After a “collapse” in the market of 99.3 per cent at the start of COVID, insurance comparison website Compare The Market is currently experiencing a return of browsers looking for deals.
The website’s travel insurance specialist, Warren Duke, says brands are also slowly re-entering the market.
“At this stage, we’ve not seen any travel insurers that have included cover if you need to cancel because of a border closure,” he says.
“But we’re all hoping that border closures and travel bans are a thing of the past.
“So, hopefully, that won’t be much of an issue going forward.
“We’ve not seen prices change to a great degree at this stage. It’s a little bit hard to tell because not all insurers have returned to the market.
“We’re probably a couple of months away from understanding if the impact of introducing COVID-19 cover has had a dramatic impact on the price of policies.”
What about add-on travel insurance?
Many people buy overseas travel insurance directly from companies, including Larry and Beth Lee.
However, there’s also travel insurance that people sometimes buy when purchasing plane tickets or even the sort many get given for free by banks when signing up for credit cards.
The Australian airline Qantas halted sales of travel insurance during the pandemic.
ABC News has confirmed that it has just resumed selling travel insurance with a product offered through NIB, meaning people who buy travel insurance through the airline should get the general COVID-19 coverage that the insurer offers.

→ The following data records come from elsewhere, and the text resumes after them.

(* ===== verification/EditLineage.v ===== *)
(** The lineage invariant of edit variants, and what it gives undo, redo,
    revisions and history: theorems about src/src/catalog_edits.rs. *)
From stdpp Require Import base tactics option list numbers gmap strings fin_maps sorting.
From Stdlib Require Import ZArith Lia.
From S2P Require Import Prelude Recipe CatalogEdits.

Open Scope Z_scope.
Local Open Scope prog_scope.

(** ** The invariant *)

(** The redo nodes reachable from a variant replay, in order, children of the
    recipe under the cursor. *)
Inductive redo_chain (nodes : gmap Z RecipeNode) (redos : gmap Z RedoNode) (k : VariantKey)
    : Z -> option Z -> Prop :=
| chain_end c : redo_chain nodes redos k c None
| chain_step c d rn n :
    redos !! d = Some rn -> d_key rn = k ->
    nodes !! d_recipe_node rn = Some n -> n_key n = k -> n_parent n = Some c ->
    redo_chain nodes redos k (d_recipe_node rn) (d_next rn) ->
    redo_chain nodes redos k c (Some d).

(** A recipe node is a finite number of edits away from a root of its variant. *)
Inductive lineage (nodes : gmap Z RecipeNode) (k : VariantKey) : Z -> nat -> Prop :=
| lineage_root c n : nodes !! c = Some n -> n_key n = k -> n_parent n = None -> lineage nodes k c 0
| lineage_edit c n p depth :
    nodes !! c = Some n -> n_key n = k -> n_parent n = Some p ->
    lineage nodes k p depth -> lineage nodes k c (S depth).

Section Lineage.
Context {CODEC : EditCodec} {IDS : RowIds}.

(** A node whose document [view] accepts. *)
Definition readable (n : RecipeNode) : Prop :=
  Z.of_nat (length (n_recipe n)) <= MAX_RECIPE_BYTES /\ length_of (n_digest n) <= 64 /\
  is_ok (read_recipe (n_recipe n) (n_digest n)) = true.

(** One variant: its image, its cursor, its redo chain and its revision. *)
Record variant_ok (s : Db) (k : VariantKey) (v : VariantRow) : Prop := {
  vo_image : is_Some (images s !! k);
  vo_label : length_of (v_label v) <= 1024;
  vo_revision : 0 <= v_revision v <= i64_max;
  vo_cursor : exists c depth, v_cursor v = Some c /\ lineage (recipe_nodes s) k c depth /\
    redo_chain (recipe_nodes s) (redo_nodes s) k c (v_redo v);
}.

(** Its changes: one for each revision from 1 to the present, each starting
    where the one before it ended, the last at the cursor. *)
Record history_ok (s : Db) (k : VariantKey) (v : VariantRow) : Prop := {
  ho_complete : forall r, 1 <= r <= v_revision v -> is_Some (changes s !! (k, r));
  ho_latest : forall c, changes s !! (k, v_revision v) = Some c -> v_cursor v = Some (c_current c);
  ho_linked : forall r c c', changes s !! (k, r) = Some c -> changes s !! (k, r + 1) = Some c' ->
    c_previous c' = Some (c_current c);
}.

Record change_ok (s : Db) (k : VariantKey) (r : Z) (c : Change) : Prop := {
  co_variant : exists v, variants s !! k = Some v /\ 0 <= r <= v_revision v;
  co_node : exists n, recipe_nodes s !! c_current c = Some n /\ n_key n = k;
  co_provenance : exists value, value_to_string value = Ok (c_provenance c);
}.

Record edits_ok (s : Db) : Prop := {
  eo_variants : map_Forall (variant_ok s) (variants s);
  eo_history : map_Forall (history_ok s) (variants s);
  eo_changes : forall k r c, changes s !! (k, r) = Some c -> change_ok s k r c;
  eo_readable : map_Forall (fun _ n => readable n) (recipe_nodes s);
}.

(** ** Growth: node tables only ever gain rows *)

Lemma lineage_mono nodes nodes' k c depth :
  nodes ⊆ nodes' -> lineage nodes k c depth -> lineage nodes' k c depth.
Proof.
  intros Hsub. induction 1; [eapply lineage_root|eapply lineage_edit]; eauto using lookup_weaken.
Qed.
Lemma redo_chain_mono nodes nodes' redos redos' k c d :
  nodes ⊆ nodes' -> redos ⊆ redos' -> redo_chain nodes redos k c d -> redo_chain nodes' redos' k c d.
Proof.
  intros Hn Hr. induction 1; [apply chain_end|eapply chain_step]; eauto using lookup_weaken.
Qed.
Lemma lineage_node nodes k c depth :
  lineage nodes k c depth -> exists n, nodes !! c = Some n /\ n_key n = k.
Proof. destruct 1; eauto. Qed.

Lemma variant_ok_mono s s' k v :
  images s' = images s -> recipe_nodes s ⊆ recipe_nodes s' -> redo_nodes s ⊆ redo_nodes s' ->
  variant_ok s k v -> variant_ok s' k v.
Proof.
  intros Hi Hn Hr [H1 H2 H3 (c & depth & H4 & H5 & H6)].
  split; [by rewrite Hi|done|done|]. exists c, depth.
  split; [done|]. eauto using lineage_mono, redo_chain_mono.
Qed.

Lemma fresh_node (nodes : gmap Z RecipeNode) (n : RecipeNode) :
  nodes ⊆ <[fresh_rowid (dom nodes) := n]> nodes /\ nodes !! fresh_rowid (dom nodes) = None.
Proof.
  assert (nodes !! fresh_rowid (dom nodes) = None) by apply not_elem_of_dom, fresh_rowid_unused.
  split; [by apply insert_subseteq|done].
Qed.
Lemma fresh_redo (redos : gmap Z RedoNode) n :
  redos ⊆ <[fresh_rowid (dom redos) := n]> redos.
Proof. by apply insert_subseteq, not_elem_of_dom, fresh_rowid_unused. Qed.

Lemma readable_insert (nodes : gmap Z RecipeNode) i n :
  readable n -> map_Forall (fun _ n => readable n) nodes ->
  map_Forall (fun _ n => readable n) (<[i := n]> nodes).
Proof. intros Hn Hall. by apply map_Forall_insert_2. Qed.

(** ** Advancing one variant: the shared tail of [save] and of a cursor move *)

Definition advanced (k : VariantKey) (revision cursor : Z) (redo : option Z) (kind : string)
    (previous : Z) (text : string) (s : Db) : Db :=
  set_changes (<[(k, revision) := mkChange kind (Some previous) cursor text]>)
    (set_variants (alter (fun v => mkVariant (v_sequence v) (v_label v) revision (Some cursor) redo) k) s).

Lemma advanced_inv k revision cursor redo kind previous provenance s s' :
  (update_variant k revision cursor redo ;;;
   record_change k revision kind previous cursor provenance) s = (s', Ok tt) ->
  exists text, value_to_string provenance = Ok text /\ length_of text <= MAX_RECIPE_BYTES /\
    s' = advanced k revision cursor redo kind previous text s.
Proof.
  unfold update_variant, record_change. intros H. take_apart H.
  destruct (value_to_string provenance) as [text|]; [|done]. injection Hl as <-.
  exists text. apply Z.leb_le in Hb. injection H as <-. auto.
Qed.

(** Nodes and redo nodes have grown to [s1] from a good state [s]; advancing a
    variant to a node of its own whose redo chain is good keeps the invariant. *)
Lemma advance_ok k v cursor previous redo kind text s nodes redos :
  edits_ok s -> recipe_nodes s ⊆ nodes -> redo_nodes s ⊆ redos ->
  map_Forall (fun _ n => readable n) nodes ->
  variants s !! k = Some v -> v_cursor v = Some previous -> v_revision v + 1 <= i64_max ->
  (exists depth, lineage nodes k cursor depth) -> redo_chain nodes redos k cursor redo ->
  (exists value, value_to_string value = Ok text) ->
  edits_ok (advanced k (v_revision v + 1) cursor redo kind previous text
              (set_redo_nodes (fun _ => redos) (set_recipe_nodes (fun _ => nodes) s))).
Proof.
  intros Hs Hn Hr Hread Hv Hc Hmax [depth Hlin] Hchain Htext.
  pose proof (eo_variants s Hs k v Hv) as Hvo. pose proof (eo_history s Hs k v Hv) as Hho.
  assert (forall r c, changes s !! (k, r) = Some c -> 0 <= r <= v_revision v) as Hrange.
  { intros r c Hch. destruct (co_variant _ _ _ _ (eo_changes s Hs _ _ _ Hch)) as (v' & Hv' & ?).
    congruence. }
  assert (forall r, 1 <= r <= v_revision v -> (k, r) <> (k, v_revision v + 1)) as Hne
    by (intros; intros [=]; lia).
  split; cbn.
  - intros k' v' [(<- & v0 & Hv0 & ->)|[Hk Hv']]%lookup_alter_Some.
    + assert (v0 = v) as -> by congruence. split; cbn.
      * apply Hvo.
      * apply Hvo.
      * pose proof (vo_revision _ _ _ Hvo). lia.
      * eauto.
    + apply (variant_ok_mono s); auto. by apply (eo_variants s Hs).
  - intros k' v' [(<- & v0 & Hv0 & ->)|[Hk Hv']]%lookup_alter_Some.
    + assert (v0 = v) as -> by congruence. split; cbn.
      * intros r Hr1. destruct (decide (r = v_revision v + 1)) as [->|].
        { by rewrite lookup_insert_eq. }
        rewrite lookup_insert_ne by congruence. apply Hho. lia.
      * intros c. rewrite lookup_insert_eq. by intros [= <-].
      * intros r c c' H1 H2.
        apply lookup_insert_Some in H2 as [[[= Hr1] <-]|[Hne2 H2]].
        { assert (r = v_revision v) as -> by lia. rewrite lookup_insert_ne in H1 by (intros [=]; lia).
          apply Hho in H1. cbn. congruence. }
        apply lookup_insert_Some in H1 as [[[= <-] <-]|[_ H1]]; [apply Hrange in H2; lia|].
        by eapply (ho_linked _ _ _ Hho).
    + pose proof (eo_history s Hs k' v' Hv') as H'. split; cbn.
      * intros r Hr1. rewrite lookup_insert_ne by congruence. by apply H'.
      * intros c. rewrite lookup_insert_ne by congruence. apply H'.
      * intros r c c'. rewrite !lookup_insert_ne by congruence. apply H'.
  - intros k' r c [[[= <- <-] <-]|[Hk Hch]]%lookup_insert_Some.
    + split; cbn.
      * eexists. split; [by rewrite lookup_alter_eq, Hv|]. cbn. pose proof (vo_revision _ _ _ Hvo). lia.
      * by eapply lineage_node.
      * done.
    + destruct (eo_changes s Hs _ _ _ Hch) as [(v' & Hv' & Hr') (n & Hn' & Hk') Hp]. split; cbn.
      * destruct (decide (k' = k)) as [->|].
        { eexists. split; [by rewrite lookup_alter_eq, Hv|]. cbn. assert (v' = v) as -> by congruence. lia. }
        exists v'. by rewrite lookup_alter_ne by congruence.
      * exists n. eauto using lookup_weaken.
      * done.
  - done.
Qed.

(** ** Calls that only read *)

Definition reads {A} (m : M A) : Prop := forall s, preserves (eq s) m.

Lemma reads_run {A} (m : M A) s s' r : reads m -> m s = (s', r) -> s' = s.
Proof. intros Hm H. specialize (Hm s s eq_refl). rewrite H in Hm. by destruct r. Qed.

Lemma id_reads k : reads (id k).
Proof. intros s. unfold id. preserve. Qed.
Lemma require_current_reads i : reads (require_current i).
Proof. intros s. unfold require_current. preserve. Qed.
Lemma stored_reads k : reads (stored k).
Proof. intros s. unfold stored. preserve. Qed.
Lemma asset_exists_reads a : reads (asset_exists a).
Proof. intros s. unfold asset_exists. preserve. Qed.
Lemma known_dimensions_reads a : reads (known_dimensions a).
Proof. intros s. unfold known_dimensions. preserve. Qed.
Lemma identity_reads i : reads (identity i).
Proof. intros s. unfold identity. preserve; apply require_current_reads. Qed.
Lemma view_reads k : reads (view k).
Proof. intros s. unfold view. preserve; first [apply id_reads|apply stored_reads|apply asset_exists_reads]. Qed.
Lemma check_dimensions_reads v sz : reads (check_dimensions v sz).
Proof. intros s. unfold check_dimensions. preserve. Qed.
Lemma history_entry_reads r : reads (history_entry r).
Proof. intros s. unfold history_entry. preserve. Qed.
Lemma traverse_reads {A B} (f : A -> M B) l : (forall a, reads (f a)) -> reads (traverse f l).
Proof. intros Hf s. induction l; cbn; preserve. by apply Hf. Qed.

(** ** [materialize] *)

(** The variant's row as [stored] returns it. *)
Definition row_of (cur : StoredVariant) (v : VariantRow) : Prop :=
  v_label v = s_label cur /\ v_revision v = s_revision cur /\
  v_cursor v = Some (s_cursor cur) /\ v_redo v = s_redo cur.

Lemma stored_inv k s s' o :
  stored k s = (s', Ok o) ->
  s' = s /\ validate_key k = Ok tt /\
  match o with
  | None => variants s !! k = None
  | Some cur => exists v, variants s !! k = Some v /\ row_of cur v /\ length_of (s_label cur) <= 1024
  end.
Proof.
  intros H. pose proof (reads_run _ _ _ _ (stored_reads k) H) as ->. split; [done|].
  unfold stored in H. take_apart H. destruct x0. split; [done|].
  destruct (variants s !! k) as [v|] eqn:Hv; [|injection H as <-; done].
  take_apart H. unfold owned_text in Hl0. destruct (Z.leb_spec (length_of (v_label v)) 1024); [|done].
  injection Hl0 as <-. destruct (v_cursor v) as [c|] eqn:Hc; [|done]. injection H as <-.
  exists v. unfold row_of. cbn. split_and!; done.
Qed.

Lemma stored_ok k s v c :
  validate_key k = Ok tt -> variants s !! k = Some v -> v_cursor v = Some c ->
  length_of (v_label v) <= 1024 ->
  stored k s = (s, Ok (Some (mkStored (v_label v) (v_revision v) c (v_redo v)))).
Proof.
  intros Hk Hv Hc Hl. unfold stored. rewrite Hk. run. rewrite Hv. unfold owned_text.
  rewrite (proj2 (Z.leb_le _ _) Hl). run. by rewrite Hc.
Qed.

Online ticket sales website FlightCentre is also selling travel insurance through CoverMore which, as well covering people internationally if they catch COVID-19, offers additional protection including:
- For essential workers who have their leave revoked due to COVID-19 and can no longer travel
- If the person you were planning on staying with in Australia or New Zealand has to go into quarantine for COVID-19 and you need to find new accommodation
- If your accommodation in Australia or New Zealand is cancelled for a deep clean
- For refunds, if your holiday activities in Australia or New Zealand are cancelled due to COVID-19.
When it comes to free travel insurance offered to people when signing up for credit cards, it appears the coverage for COVID-19 is exceedingly limited.
ABC News looked at the policies for the big four banks. All exclude pandemics as a general rule.
“While there is a broad exclusion on pandemics, including COVID, this is consistent with other types of travel insurance across the industry,” Commonwealth Bank said in a statement.
“We are looking at ways to offer broader cover to provide better protection for customers.”
“The travel insurance offered through some CBA credit cards is complimentary. Customers can, if they choose, take up additional cover for extra cost.”